Il lavaggio di indumenti sintetici rappresenta il 35% del rilascio di microplastiche primarie nell'ambiente. Un unico carico di bucato di abbigliamento in poliestere può comportare il rilascio di 700.000 fibre di microplastica che possono finire nella catena alimentare.

Emissioni di gas a effetto serra.   Si calcola che l'industria della moda sia responsabile del 10% delle emissioni globali di carbonio, più del totale di tutti i voli internazionali e del trasporto marittimo messi insieme.

Secondo l'Agenzia europea dell'ambiente, gli acquisti di prodotti tessili nell'UE nel 2017 hanno generato circa 654 kg di emissioni di CO2 per persona.

Rifiuti tessili in discarica.   Anche il modo in cui le persone eliminano gli indumenti che non si vuole più tenere in casa è cambiato: molti capi vengono gettati anziché donati.

Dal 1996 la quantità di indumenti acquistati nell'UE per persona è aumentata del 40% a seguito di un repentino calo dei prezzi. Questo ha comportato la riduzione del ciclo di vita dei prodotti tessili: i cittadini europei consumano ogni anno quasi 26 kg di prodotti tessili e ne smaltiscono circa 11 kg. Gli indumenti usati possono essere esportati al di fuori dell'UE, ma per lo più vengono inceneriti o portati in discarica (87%).

A livello mondiale, meno dell'1% degli indumenti viene riciclato come vestiario, in parte a causa di tecnologie inadeguate.

Affrontare la questione dei rifiuti tessili nell'UE.   La nuova strategia vuole affrontare il problema della fast fashion e a fornire delle linee guida per raggiungere un buon livello di raccolta differenziata dei rifiuti tessili.
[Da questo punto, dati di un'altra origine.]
(* ===== verification/CoordMirror.v ===== *)
(** * Coordinator: states that mirror each other, and replay

    When two states hold the same durable facts, up to the details a replay does
    not reproduce; every change of the books, sessions and tables respects that,
    and so does the replay of every durable record. *)
From stdpp Require Import relations.
From S2P Require Import Prelude Errors Containers Identity Hash Bandwidth Time Authority Wire Policy Capacity Reservation Outcome SegTree Index Durable CodecBase Codec Store Coordinator CoordRecords CoordPersist CoordAssess CoordLifecycle CoordCommit CoordOps CoordSteps CoordSound CoordCapacity.

(** ** Maps with the same keys and alike values *)
Section alike.
Context {K V W : Type} `{OrdKey K} (f : V -> W).

Definition alike (m m' : omap K V) : Prop :=
  forall k, option_map f (om_find m k) = option_map f (om_find m' k).

#[export] Instance alike_Equivalence : Equivalence alike.
Proof. split; [intros m k; reflexivity | intros m m' A k; now rewrite A | intros m m' m'' A B k; now rewrite A]. Qed.

Lemma alike_set m m' k v v' : alike m m' -> f v = f v' -> alike (om_set m k v) (om_set m' k v').
Proof. intros A E k'. rewrite !om_find_set. case_if; [cbn; now rewrite E | apply A]. Qed.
Secondo la direttiva sui rifiuti approvata dal Parlamento europeo nel 2018 i paesi dell'UE saranno obbligati a provvedere alla raccolta differenziata dei tessili entro il 2025. La nuova strategia della Commissione comprende anche misure volte a sostenere materiali e processi di produzione circolari, a contrastare la presenza di sostanze chimiche pericolose e ad aiutare i consumatori a scegliere prodotti tessili sostenibili.

L'UE dispone di un marchio Ecolabel UE a disposizione dei produttori che rispettano i criteri ecologici, garantendo un uso limitato di sostanze nocive e un minore inquinamento idrico e atmosferico.

L'UE ha inoltre introdotto alcune misure per attenuare l'impatto dei rifiuti tessili sull'ambiente. Orizzonte 2020 finanziaRESYNTEX, un progetto basato sul riciclo chimico, che potrebbe fornire un modello di economia circolare per l'industria tessile.